Während der russische Commmander mit unseren Pässen in einem kleinen Kabuff verschwand, legten die Afghanen auf der anderen Seite ab und nahmen Kurs auf uns. Rupert erzählte, dass scho Alexander der Große unweit der Fähre über den Pjantsch übergesetzt hätte. Wir sahen eine große Statue am anderen Ufer - laut Rupert brauche man auf den Wiesen nur herumlaufen, um über Artefakte zu stolpern. Während wir so erzählten, hatten die Afghanen Probleme mit dem Treibgut und mussten ein ums andere Mal stoppen, um die Zugseile zu befreien.  

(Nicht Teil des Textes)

(* ===== verification/DfuSecure.v ===== *)
(** * The secure mode of the DFU boot loader

    What the loader's documentation promises of [SECURE_MODE]: nothing but an
    erase is done to the memories, and the host learns nothing of them, until
    the application has been erased. *)

From S2P Require Import Prelude Machine Endpoint EndpointStream Cdc StdReq Startup BootMemory FlashPages BootloaderDFU.

(** ** Programs that do not look at the memory

    [veiled m Q v]: from the variables [v], and any history, [m] does the same
    whatever the memory holds; the result, the variables it leaves and what it
    does to the memory satisfy [Q]. *)

#[local] Existing Instance Has_left.

Section veil.
Context {V B : Type}.
Abbreviation G := (V * B)%type.

Definition veiled {A} (m : M G A) (Q : A -> V -> (B -> B) -> Prop) (v : V) : Prop :=
  forall h, exists o : option (A * history * V * (B -> B)),
    (forall b, m (St h (v, b)) =
       match o with Some (a, h', v', f) => Some (a, St h' (v', f b)) | None => None end)
    /\ match o with Some (a, _, v', f) => Q a v' f | None => True end.

Lemma veil_conseq {A} (m : M G A) (Q Q' : A -> V -> (B -> B) -> Prop) v :
  veiled m Q v -> (forall a v' f, Q a v' f -> Q' a v' f) -> veiled m Q' v.
Proof.
  intros Hm HQ h. destruct (Hm h) as (o & Ho & Hpost). exists o. split; [exact Ho|].
  destruct o as [[[[a h'] v'] f]|]; [by apply HQ|done].
Qed.

Lemma veil_ret {A} (a : A) Q v : Q a v (fun b => b) -> veiled (mret a) Q v.
Proof. intros HQ h. by exists (Some (a, h, v, fun b => b)). Qed.

Lemma veil_bind {A C} (m : M G A) (k : A -> M G C) Q v :
  veiled m (fun a v' f => veiled (k a) (fun c v'' g => Q c v'' (fun b => g (f b))) v') v ->
  veiled (m ≫= k) Q v.
Proof.
  intros Hm h. destruct (Hm h) as ([[[[a h'] v'] f]|] & Ho & Hk).
  - destruct (Hk h') as ([[[[c h''] v''] g]|] & Ho' & HQ).
    + exists (Some (c, h'', v'', fun b => g (f b))). split; [|exact HQ].
      intros b. unfold mbind, M_bind. by rewrite Ho, Ho'.
    + exists None. split; [|done]. intros b. unfold mbind, M_bind. by rewrite Ho, Ho'.
  - exists None. split; [|done]. intros b. unfold mbind, M_bind. by rewrite Ho.
Qed.

Lemma veil_rd `{Hardware} r Q v : (forall x, Q x v (fun b => b)) -> veiled (rd r) Q v.
Proof.
  intros HQ h. exists (Some (reg_trunc r (hw_value h r), Rd r (reg_trunc r (hw_value h r)) :: h, v, fun b => b)).
  by split.
Qed.
Lemma veil_wr r x Q v : Q tt v (fun b => b) -> veiled (wr r x) Q v.
Proof. intros HQ h. by exists (Some (tt, Wr r (reg_trunc r x) :: h, v, fun b => b)). Qed.
Lemma veil_getc {F A} `{Has F V} (f : F -> A) Q v : Q (f (proj v)) v (fun b => b) -> veiled (getc f) Q v.
Proof. intros HQ h. by exists (Some (f (proj v), h, v, fun b => b)). Qed.
Lemma veil_modc {F} `{Has F V} (f : F -> F) Q v : Q tt (inj (f (proj v)) v) (fun b => b) -> veiled (modc f) Q v.
Proof. intros HQ h. by exists (Some (tt, h, inj (f (proj v)) v, fun b => b)). Qed.
Lemma veil_mem `{BootMemory B} f Q v : Q tt v f -> veiled (mem f) Q v.
Proof. intros HQ h. by exists (Some (tt, h, v, f)). Qed.
Lemma veil_defined {A} (o : option A) Q v : (forall a, o = Some a -> Q a v (fun b => b)) -> veiled (defined o) Q v.
Proof.
  intros HQ h. destruct o as [a|]; [exists (Some (a, h, v, fun b => b)); split; [done|by apply HQ]|by exists None].
Qed.
End veil.

(** ** The variables secure mode depends on *)

Section secure.
Context {V B : Type} `{Hardware} `{FlashLaws B} `{Has DfuState V} `{Has UsbState V}.
Abbreviation G := (V * B)%type.

Definition core (v : V) : bool * bool * Z :=
  let d : DfuState := proj v in (IsSecure d, WaitForExit d, DFU_State d).

(** Code that leaves these and the memory alone. *)
Class Quiet {A} (m : M G A) : Prop :=
  quiet : forall v, veiled m (fun _ v' f => core v' = core v /\ f = fun b => b) v.

Lemma veil_quiet {A} (m : M G A) `{!Quiet m} (Q : A -> V -> (B -> B) -> Prop) v :
  (forall a v', core v' = core v -> Q a v' (fun b => b)) -> veiled m Q v.
Proof. intros HQ. eapply veil_conseq; [apply quiet|]. intros a v' f [Hc ->]. by apply HQ. Qed.

#[export] Instance quiet_ret {A} (a : A) : Quiet (mret a).
Proof. intros v. by apply veil_ret. Qed.
#[export] Instance quiet_bind {A C} (m : M G A) (k : A -> M G C) :
  Quiet m -> (forall a, Quiet (k a)) -> Quiet (m ≫= k).
Proof.
  intros Hm Hk v. apply veil_bind, (veil_quiet m). intros a v' Hc. apply (veil_quiet (k a)).
  intros c v'' Hc'. split; [by rewrite Hc', Hc|done].
Qed.
#[export] Instance quiet_rd r : Quiet (rd r).
Proof. intros v. by apply veil_rd. Qed.
#[export] Instance quiet_wr r x : Quiet (wr r x).
Proof. intros v. by apply veil_wr. Qed.
#[export] Instance quiet_getc {F A} `{Has F V} (f : F -> A) : Quiet (getc f).
Proof. intros v. by apply veil_getc. Qed.
#[export] Instance quiet_when b (m : M G unit) : Quiet m -> Quiet (when b m).
Proof. intros Hm. destruct b; apply _. Qed.
#[export] Instance quiet_if {A} (b : bool) (m n : M G A) : Quiet m -> Quiet n -> Quiet (if b then m else n).
Proof. by destruct b. Qed.
#[export] Instance quiet_loop {A C} fuel (body : A -> M G (A + C)) a :
  (forall a, Quiet (body a)) -> Quiet (loop fuel body a).
Proof.
  intros Hb. revert a. induction fuel as [|n IH]; intros a; cbn [loop].
  - intros v h. by exists None.
  - apply quiet_bind; [apply Hb|]. intros [a'|c]; [apply IH|apply _].
Qed.
#[export] Instance quiet_defined {A} (o : option A) : Quiet (defined o).
Proof. intros v. by apply veil_defined. Qed.

(** Assignments to the other variables. *)
Lemma quiet_modc (f : DfuState -> DfuState) :
  (forall d, IsSecure (f d) = IsSecure d /\ WaitForExit (f d) = WaitForExit d /\ DFU_State (f d) = DFU_State d) ->
  Quiet (modc f).
Proof.
  intros Hf v. apply veil_modc. split; [|done]. unfold core. rewrite proj_inj.
  by destruct (Hf (proj v)) as (-> & -> & ->).
Qed.
#[local] Hint Extern 1 (Quiet (modc _)) => apply quiet_modc; intros d; by split_and! : typeclass_instances.

Ltac quiet_go := repeat first [ exact _ | apply quiet_modc; intros ?; by split_and!
  | apply quiet_bind; [|intros ?] | apply quiet_when | apply quiet_if | apply quiet_loop; intros ? ].

#[export] Instance quiet_until_ready fuel (m : M G bool) : Quiet m -> Quiet (until_ready fuel m).
Proof. intros Hm. unfold until_ready, get_DeviceState. quiet_go. Qed.
#[export] Instance quiet_status fuel : Quiet (Endpoint_ClearStatusStage (G := G) fuel).
Proof.
  unfold Endpoint_ClearStatusStage, wait_attached, Endpoint_IsINReady, Endpoint_IsOUTReceived, Endpoint_ClearIN,
    Endpoint_ClearOUT, reg_clr. quiet_go.
Qed.
#[export] Instance quiet_discard fuel n : Quiet (DiscardFillerBytes (G := G) fuel n).
Proof.
  induction n as [|n IH]; cbn [DiscardFillerBytes]; [apply _|].
  unfold Endpoint_BytesInEndpoint, Endpoint_ClearOUT, Endpoint_IsOUTReceived, Endpoint_Discard_8, reg_clr. quiet_go.
Qed.
#[export] Instance quiet_load l : Quiet (load_data (G := G) l).
Proof.
  induction l as [|i l IH]; cbn [load_data]; [apply _|]. unfold Endpoint_BytesInEndpoint, Endpoint_Read_8. quiet_go.
Qed.
#[export] Instance quiet_receive : Quiet (receive_command (G := G)).
Proof. unfold receive_command, Endpoint_Read_8. quiet_go. Qed.
#[export] Instance quiet_read_command : Quiet (ProcessReadCommand (G := G)).
Proof. unfold ProcessReadCommand. cbv zeta. quiet_go. Qed.

(** ** Secure mode *)

(** The loader is in secure mode and no transfer is under way. *)
Definition shut (v : V) : Prop :=
  let d : DfuState := proj v in
  IsSecure d = true /\ WaitForExit d = false /\ DFU_State d <> dfuDNLOAD_IDLE /\ DFU_State d <> dfuUPLOAD_IDLE.

(** A request leaves the loader shut and the memory as it was, or erases. *)
Definition guarded {A} (_ : A) (v : V) (f : B -> B) : Prop := (shut v /\ f = fun b => b) \/ f = erased.

Lemma shut_core v v' : core v' = core v -> shut v -> shut v'.
Proof. unfold core, shut. by intros [= -> -> ->]. Qed.

Lemma erase_veiled Q v : Q tt v application_erased -> veiled (erase_application (G := G)) Q v.
Proof.
  unfold erase_application, application_erased. revert Q. induction application_pages as [|p l IH]; intros Q HQ;
    cbn [for_each fold_left] in *.
  - by apply veil_ret.
  - apply veil_bind. do 3 apply veil_bind, veil_mem. apply veil_mem. by apply IH.
Qed.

  Endlich schafften sie es aber doch noch und wir gingen an Bord. Die Fähre war eine abenteuerliche Konstruktion: einige zusammengefügte Pontons, zwei Führungs- und ein Zugseil sowie ein alter 9000-Dollar-Traktor der Cap-Anamur als Antrieb. Aber es funktionierte, mehr zählte für uns nicht. Die Russen blieben mit ihren Kalaschnikows am Ufer zurück, während wir langsam und lautlos nach Afghanistan hinübergierten. Ein wenig erinnerte es mich an zu Hause, an die Elbfähre bei Barby.

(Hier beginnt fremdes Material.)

(* ===== verification/DfuProgram.v ===== *)
(** * Programming with the DFU boot loader

    A download that programs the flash memory: what the loader's loop does to
    the pages, and the request that feeds it from the control endpoint. *)

From S2P Require Import Prelude Machine Endpoint EndpointStream ControlRead Cdc StdReq ControlPackets Startup BootMemory FlashPages BootloaderDFU.

(** ** The pages *)

Section pages.
Context {B : Type} `{FlashLaws B}.
Abbreviation P := SPM_PAGESIZE.

(** What [write_words] does to the memory, of the words of [data]. *)
Fixpoint program (data : list Z) (a page k : Z) (m : B) : B :=
  match data with
  | lo :: hi :: data' =>
      let m1 := boot_page_fill a (lo + 2 ^ 8 * hi) m in
      let k' := u8 (k + 1) in
      let a' := u32 (a + 2) in
      if (k' =? Z.shiftr P 1) || (length data' <=? 1)%nat then
        let m2 := boot_spm_busy_wait (boot_page_write page m1) in
        if (length data' <=? 1)%nat then m2
        else program data' a' a' 0 (boot_spm_busy_wait (boot_page_erase a' m2))
      else program data' a' page k' m1
  | _ => m
  end.

Lemma program_step lo hi data a page k (m : B) :
  program (lo :: hi :: data) a page k m =
    let m1 := boot_page_fill a (lo + 2 ^ 8 * hi) m in
    let m2 := boot_spm_busy_wait (boot_page_write page m1) in
    if (u8 (k + 1) =? Z.shiftr P 1) || (length data <=? 1)%nat then
      if (length data <=? 1)%nat then m2
      else program data (u32 (a + 2)) (u32 (a + 2)) 0 (boot_spm_busy_wait (boot_page_erase (u32 (a + 2)) m2))
    else program data (u32 (a + 2)) page (u8 (k + 1)) m1.
Proof. done. Qed.
(* ===== verification/PowerOn.v ===== *)
(** * The miner from power-on

    [main] of AvalonBTC up to its loop, from whatever the registers hold: what
    the theorems about commands, reports and the bus suppose of the state is
    what it establishes. *)

From S2P Require Import Prelude Machine RingBuffer Timer Avalon Precalc Endpoint EndpointStream Cdc Leds App UsbController StdReq Descriptors UsbInterrupt Startup Firmware.

Section start.
Context `{Hardware} `{!Latch UDIEN} `{!Latch UDCON} `{!Latch USBCON} `{!Latch REGCR}.
Context (k fuel : nat) (Hpll : pll_locks k) (Hfuel : (k < fuel)%nat) (Hf13 : (13 < fuel)%nat).

(** Ready to work: empty queues of their sizes, no work, no report, the ASIC's
    interrupt and the interrupt flag on, the bus interface ready. *)
Record miner_ready (s : st Globals) : Prop := {
  mr_app : app_ok (g_app (glob s));
  mr_in : rb_contents (buffer_ (g_app (glob s))) = [] /\ rb_Size (buffer_ (g_app (glob s))) = 128;
  mr_out : rb_contents (USARTtoUSB_Buffer (g_app (glob s))) = []
    /\ rb_Size (USARTtoUSB_Buffer (g_app (glob s))) = 256;
  mr_state : app_state (g_app (glob s)) = mkState STATE_RESET 0 0;
  mr_work : worktask (g_app (glob s)) = mkWorkUnit (repeat 0 8) (repeat 0 3) (repeat 0 6);
  mr_timer : work_timer (g_app (glob s)) = mkTimer 0 0 0;
  mr_clock : time_ (g_clock (glob s)) = 0;
  mr_report : report_valid_ (g_avalon (glob s)) = 0;
  mr_spi : Z.testbit (latch_value SPCR (hist s)) SPIE = true;
  mr_flag : Z.testbit (latch_value SREG (hist s)) 7 = true;
  mr_held : Latch PORTD -> Z.testbit (latch_value PORTD (hist s)) PD6 = false;
  mr_usb : usb_ready s;
}.

(** The bus interface is ready still when its registers have not been written. *)
Definition usb_regs : list reg := [REGCR; USBCON; UDCON; UDIEN; GPIOR0].

Lemma usb_ready_same (s s' : st Globals) :
  (forall r, r ∈ usb_regs -> last_wr r (hist s') = last_wr r (hist s)) ->
  usb_ready s -> usb_ready s'.
Proof.
  intros Hr [? ? ? ? ? ?].
  assert (Hl : forall r, r ∈ usb_regs -> latch_value r (hist s') = latch_value r (hist s))
    by (intros r Hin; unfold latch_value; by rewrite Hr).
  split; rewrite ?Hl, ?Hr by (unfold usb_regs; repeat constructor); done.
Qed.

Lemma zeroed_queue p (n : nat) :
  0 < Z.of_nat n < 2 ^ 16 -> rb_ok (RingBuffer_InitBuffer p (repeat 0 n) (Z.of_nat n)).
Proof.
  intros Hn. apply rb_init_ok; [done|unfold zlen; by rewrite repeat_length|].
  apply List.Forall_forall. by intros x ->%repeat_spec.
Qed.

(** Before the bus interface is initialised no variable changes but the clock. *)
Lemma main_init_spec p_out p_in t h :
  wp_ False (main_init fuel p_out p_in t) (fun t' s' =>
    miner_ready s' /\ t' = mkTimer 1 (time_ (g_clock (glob s'))) 10) (St h initial_globals).
Proof.
  unfold main_init, SetupHardware, wdt_disable, clock_prescale_set, clockInit, LEDs_Init.
  abs_run.
  lazymatch goal with |- wp_ _ _ _ ?s => wp_spec (USB_Init_spec k fuel Hpll Hfuel Hf13 s) end.
  intros [] [hu gu] [Hu Hg]. cbn [glob] in Hg. subst gu.
  unfold appInit, app_setState, asicInit, asicStop, clear_report, LEDs_SetAllLEDs,
    LEDs_ChangeLEDs, timerSet, clockGetTime.
  abs_run.
  split; [|reflexivity]. split; cbn [hist].
  - split; [exact (zeroed_queue p_out 256 ltac:(lia))|exact (zeroed_queue p_in 128 ltac:(lia))|done].
  - done.
  - done.
  - done.
  - done.
  - done.
  - done.
  - done.
  - latch_chain. by reg_bits.
  - latch_chain. by reg_bits.
  - intros HL. latch_chain. by reg_bits.
  - refine (usb_ready_same _ _ _ Hu). intros r Hr. unfold usb_regs in Hr. cbn [hist].
    repeat (apply elem_of_cons in Hr as [->|Hr]; [by latch_chain|]). by apply elem_of_nil in Hr.
Qed.

(** C24. [main] up to its loop terminates, whatever the registers held before, on
    a board whose PLL locks, and leaves the miner ready: both queues empty at
    their sizes, no work, no timer, no report, state 'R', the ASIC held in
    reset, the ASIC's interrupt and the global interrupt flag on, the bus
    interface attached and listening; and its local timer runs for 10 ms. *)
Theorem main_init_ready p_out p_in t h :
  wp_ False (main_init fuel p_out p_in t) (fun t' s' =>
    miner_ready s' /\ t' = mkTimer 1 (time_ (g_clock (glob s'))) 10) (St h initial_globals).
Proof. exact (main_init_spec p_out p_in t h). Qed.
End start.

Lemma main_init_ready_witness :
  wp_ False (@main_init locked_pll 20 0x100 0x200 (mkTimer 7 7 7))
    (fun _ s' => @miner_ready locked_pll s' /\ state (app_state (g_app (glob s'))) = 0x52)
    (St [] initial_globals).
Proof.
  refine (wp_conseq False _ _ _ _ _
    (@main_init_ready locked_pll (locked_pll_latch UDIEN ltac:(discriminate))
      (locked_pll_latch UDCON ltac:(discriminate)) (locked_pll_latch USBCON ltac:(discriminate))
      (locked_pll_latch REGCR ltac:(discriminate)) 0 20 _ _ _ _ _ _ _) (fun x => x) _).
  - intros h _ _. reflexivity.
  - lia.
  - lia.
  - intros t' s' [Hr _]. split; [exact Hr|]. by rewrite (mr_state _ Hr).
Defined.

Auf der Fähre wurden wir bereits von zwei Mitarbeitern der Cap Anamur begrüßt, welche uns hier abholten. Rupert kannte einen der Beiden bereits. Auf der afghanischen Seite bat uns ein Mitarbeiter des Zoll dann in ein kleines Häuschen - die Grenzstation. Die Afghanen waren freundlich und zuvorkommend, ganz im Gegensatz zu ihren russischen Kollegen auf der anderen Seite des Flusses. Man nahm unsere Personalien noch einmal auf. Dann entschuldigte sich einer der beiden und verlangte von Rupert, Ulrich und mir noch einmal fünf Dollar - eine wie er sagte Gebühr für Ausländer bei Einreise in das Land. Rupert vermutete erst Korruption, aber der Afghane stellte ihm sofort und ohne mit der Wimper zu zucken eine Quittung für die fünf Dollar aus. "Bei Tadschikistan habe ich bereits alle Hoffnung aufgegeben. Aber ich will nicht, dass die Korruption auch hier in Afghanistan Fuß fasst und das Land kaputt macht.", meinte Rupert im Anschluss.  

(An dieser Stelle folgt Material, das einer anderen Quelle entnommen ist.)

Definition removeExistingToasts (s : state) : state :=
  set_body (filter (λ n, is_toast n = false) (body s)) s.

(** The result is the state and the identity of the toast returned. *)
Definition showToast (message : text) (type : toastType) (s : state) : state * nat :=
  let s1 := removeExistingToasts s in
  let (id, s2) := createElement s1 in
  let toast :=
    Node id ["toast"; type_class type] (Some "assertive") (text_string message) in
  let s3 := appendChild toast s2 in
  let s4 := setTimeout (ToastShow id) 10 s3 in
  let s5 := setTimeout (ToastAutoHide id) CONFIG_toast_duration s4 in
  (s5, id).

Definition hideToast (id : nat) (s : state) : state :=
  let s1 := set_body (update_classList (classList_remove "show") id <$> body s) s in
  setTimeout (ToastRemove id) CONFIG_animations_normal s1.

(** ** Mock API *)

Inductive apiResult : Type :=
| Resolved (success : bool) (data : payload)
| Rejected (error : string).

(** The value of the literal [0.1]: the binary64 number nearest to one tenth.
    Numbers are compared by their values, so a draw is kept as a rational. *)
Definition success_threshold : Q := 3602879701896397 # 36028797018963968.

Definition api_delay : Z := 1500.

(** The body of the timer callback of [simulateAPICall], given the draw
    [random] of [Math.random()]. *)
Definition api_settle (random : Q) (data : payload) : apiResult :=
  let isSuccess := negb (Qle_bool random success_threshold) in
  if isSuccess then Resolved true data else Rejected "API request failed".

  Wir fuhren weiter in Richtung Dashte Qua'le, dem Ziel unserer Tour an diesem Tag. Dort hatte die Cap Anamur eine Schule und ein Krankenhaus aufgebaut und dort wollten wir die Nacht verbringen. Doch zunächste standen noch einige Kilometer Fahrt vor uns. Das erste was auffiel in Afghanisten: die Hütten waren ärmliche Lehmhütten und hinter den Häusern stapelte sich der getrockenete Dung als Brennmittel. Die Menschen die wir sahen wirkten arm, aber sie lachten froh und winkten, wenn sie uns sahen. Nach gut vierzig Kilometern Fahrt dann Dashte Qua'le. Wir fuhren zur Cap Anamur, wo uns Peter, der deutsche Techniker, begrüßte.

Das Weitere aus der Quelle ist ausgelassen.